◆ **TASK INSTRUCTIONS**
Whenever a line contains the string "Import", copy it out of the entries.

==== EXERCISE DATA ====

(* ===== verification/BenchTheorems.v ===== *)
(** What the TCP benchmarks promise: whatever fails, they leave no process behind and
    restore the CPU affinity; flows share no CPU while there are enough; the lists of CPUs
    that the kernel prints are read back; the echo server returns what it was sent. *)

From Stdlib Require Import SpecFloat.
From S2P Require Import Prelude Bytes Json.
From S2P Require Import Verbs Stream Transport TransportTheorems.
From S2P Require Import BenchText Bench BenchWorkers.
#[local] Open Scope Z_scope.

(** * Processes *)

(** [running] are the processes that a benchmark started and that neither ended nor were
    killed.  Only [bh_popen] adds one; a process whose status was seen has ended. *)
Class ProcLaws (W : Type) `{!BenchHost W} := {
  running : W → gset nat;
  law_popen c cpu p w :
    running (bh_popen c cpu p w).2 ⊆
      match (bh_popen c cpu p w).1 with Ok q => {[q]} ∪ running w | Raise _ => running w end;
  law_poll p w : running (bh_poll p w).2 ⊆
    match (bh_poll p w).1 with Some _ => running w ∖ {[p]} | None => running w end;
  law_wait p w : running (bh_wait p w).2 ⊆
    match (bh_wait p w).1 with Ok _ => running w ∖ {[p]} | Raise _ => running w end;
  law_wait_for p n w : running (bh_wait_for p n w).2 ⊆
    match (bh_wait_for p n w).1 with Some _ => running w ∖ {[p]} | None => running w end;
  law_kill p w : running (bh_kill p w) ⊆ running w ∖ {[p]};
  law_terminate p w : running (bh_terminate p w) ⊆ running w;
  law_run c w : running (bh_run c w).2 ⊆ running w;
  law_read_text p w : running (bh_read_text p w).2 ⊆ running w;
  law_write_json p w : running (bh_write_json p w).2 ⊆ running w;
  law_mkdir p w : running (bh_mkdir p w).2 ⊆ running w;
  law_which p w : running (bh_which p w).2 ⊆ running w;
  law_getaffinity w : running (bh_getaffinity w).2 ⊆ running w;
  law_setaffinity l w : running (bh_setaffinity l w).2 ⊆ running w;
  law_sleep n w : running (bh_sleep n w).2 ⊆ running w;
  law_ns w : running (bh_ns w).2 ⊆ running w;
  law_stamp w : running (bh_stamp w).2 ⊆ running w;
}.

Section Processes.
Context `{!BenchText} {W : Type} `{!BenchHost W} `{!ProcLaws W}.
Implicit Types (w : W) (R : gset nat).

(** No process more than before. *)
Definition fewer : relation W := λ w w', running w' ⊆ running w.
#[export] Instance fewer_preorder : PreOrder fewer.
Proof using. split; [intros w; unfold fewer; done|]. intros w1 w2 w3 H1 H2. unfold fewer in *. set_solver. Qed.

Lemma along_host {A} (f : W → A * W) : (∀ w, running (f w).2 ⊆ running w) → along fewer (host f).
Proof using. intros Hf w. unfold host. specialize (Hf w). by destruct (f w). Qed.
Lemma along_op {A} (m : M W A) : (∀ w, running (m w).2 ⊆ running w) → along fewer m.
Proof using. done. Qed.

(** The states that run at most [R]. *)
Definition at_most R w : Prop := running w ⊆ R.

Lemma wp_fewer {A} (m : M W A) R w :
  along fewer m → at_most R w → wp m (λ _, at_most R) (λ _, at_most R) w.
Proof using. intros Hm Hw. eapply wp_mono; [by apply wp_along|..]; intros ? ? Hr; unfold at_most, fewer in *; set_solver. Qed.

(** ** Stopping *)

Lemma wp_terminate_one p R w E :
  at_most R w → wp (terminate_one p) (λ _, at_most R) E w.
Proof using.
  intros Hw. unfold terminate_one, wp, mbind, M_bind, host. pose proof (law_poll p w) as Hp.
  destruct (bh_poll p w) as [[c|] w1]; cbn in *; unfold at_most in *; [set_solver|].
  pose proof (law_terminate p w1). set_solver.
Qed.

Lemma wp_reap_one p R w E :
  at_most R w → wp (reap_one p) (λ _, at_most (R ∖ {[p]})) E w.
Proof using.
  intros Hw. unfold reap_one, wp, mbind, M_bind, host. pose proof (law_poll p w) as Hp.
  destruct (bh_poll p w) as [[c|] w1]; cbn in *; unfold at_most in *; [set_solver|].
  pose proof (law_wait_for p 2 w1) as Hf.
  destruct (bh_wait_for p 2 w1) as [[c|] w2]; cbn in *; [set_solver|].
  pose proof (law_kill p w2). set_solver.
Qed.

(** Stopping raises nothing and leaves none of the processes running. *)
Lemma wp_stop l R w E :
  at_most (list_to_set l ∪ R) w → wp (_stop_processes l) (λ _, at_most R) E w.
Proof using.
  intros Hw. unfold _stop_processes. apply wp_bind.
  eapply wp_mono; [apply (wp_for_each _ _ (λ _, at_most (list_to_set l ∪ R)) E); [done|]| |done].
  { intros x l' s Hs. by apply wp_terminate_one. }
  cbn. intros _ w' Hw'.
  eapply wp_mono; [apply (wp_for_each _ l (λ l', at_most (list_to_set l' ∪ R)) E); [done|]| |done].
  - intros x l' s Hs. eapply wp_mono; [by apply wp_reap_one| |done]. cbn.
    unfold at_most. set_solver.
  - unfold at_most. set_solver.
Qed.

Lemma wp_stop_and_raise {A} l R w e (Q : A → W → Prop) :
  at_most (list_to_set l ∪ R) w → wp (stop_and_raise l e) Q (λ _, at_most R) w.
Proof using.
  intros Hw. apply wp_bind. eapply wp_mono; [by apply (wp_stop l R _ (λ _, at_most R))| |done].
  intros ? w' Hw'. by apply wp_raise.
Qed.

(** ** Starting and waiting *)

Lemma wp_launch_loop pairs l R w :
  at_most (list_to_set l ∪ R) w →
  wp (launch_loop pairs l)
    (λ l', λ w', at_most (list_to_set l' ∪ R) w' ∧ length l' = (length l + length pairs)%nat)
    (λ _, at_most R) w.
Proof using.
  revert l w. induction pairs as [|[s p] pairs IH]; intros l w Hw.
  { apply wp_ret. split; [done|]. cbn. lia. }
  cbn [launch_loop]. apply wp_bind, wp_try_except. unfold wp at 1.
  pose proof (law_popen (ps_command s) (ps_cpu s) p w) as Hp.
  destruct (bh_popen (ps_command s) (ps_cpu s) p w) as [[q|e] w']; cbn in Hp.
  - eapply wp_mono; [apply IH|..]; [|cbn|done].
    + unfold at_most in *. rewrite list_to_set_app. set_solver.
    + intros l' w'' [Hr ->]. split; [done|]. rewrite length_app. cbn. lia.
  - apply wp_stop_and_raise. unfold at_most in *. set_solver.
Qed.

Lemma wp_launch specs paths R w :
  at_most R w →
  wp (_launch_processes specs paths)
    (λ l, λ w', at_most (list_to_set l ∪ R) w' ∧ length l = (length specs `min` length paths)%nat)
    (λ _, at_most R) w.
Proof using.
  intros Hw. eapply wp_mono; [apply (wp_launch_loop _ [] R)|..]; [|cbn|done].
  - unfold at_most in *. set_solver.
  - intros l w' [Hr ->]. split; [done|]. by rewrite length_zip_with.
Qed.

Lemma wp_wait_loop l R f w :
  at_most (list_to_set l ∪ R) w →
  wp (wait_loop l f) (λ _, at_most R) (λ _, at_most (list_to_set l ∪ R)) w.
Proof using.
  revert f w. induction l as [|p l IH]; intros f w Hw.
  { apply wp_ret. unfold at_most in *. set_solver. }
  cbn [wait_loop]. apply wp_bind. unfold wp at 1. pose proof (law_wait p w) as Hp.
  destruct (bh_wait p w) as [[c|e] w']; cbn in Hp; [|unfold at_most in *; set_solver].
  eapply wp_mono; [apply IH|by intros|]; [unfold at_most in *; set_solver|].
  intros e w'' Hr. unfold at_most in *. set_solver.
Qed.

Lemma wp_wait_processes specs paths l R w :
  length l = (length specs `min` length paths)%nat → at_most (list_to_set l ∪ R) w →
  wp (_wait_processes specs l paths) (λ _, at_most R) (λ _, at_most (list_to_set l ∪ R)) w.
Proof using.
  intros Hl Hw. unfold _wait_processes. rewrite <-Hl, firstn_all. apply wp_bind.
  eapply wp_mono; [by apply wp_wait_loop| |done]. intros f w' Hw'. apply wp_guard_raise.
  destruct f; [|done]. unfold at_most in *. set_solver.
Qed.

====

◆ **SOLVED EXERCISE**
From Stdlib Require Import SpecFloat.
From S2P Require Import Prelude Bytes Json.
From S2P Require Import Verbs Stream Transport TransportTheorems.
From S2P Require Import BenchText Bench BenchWorkers.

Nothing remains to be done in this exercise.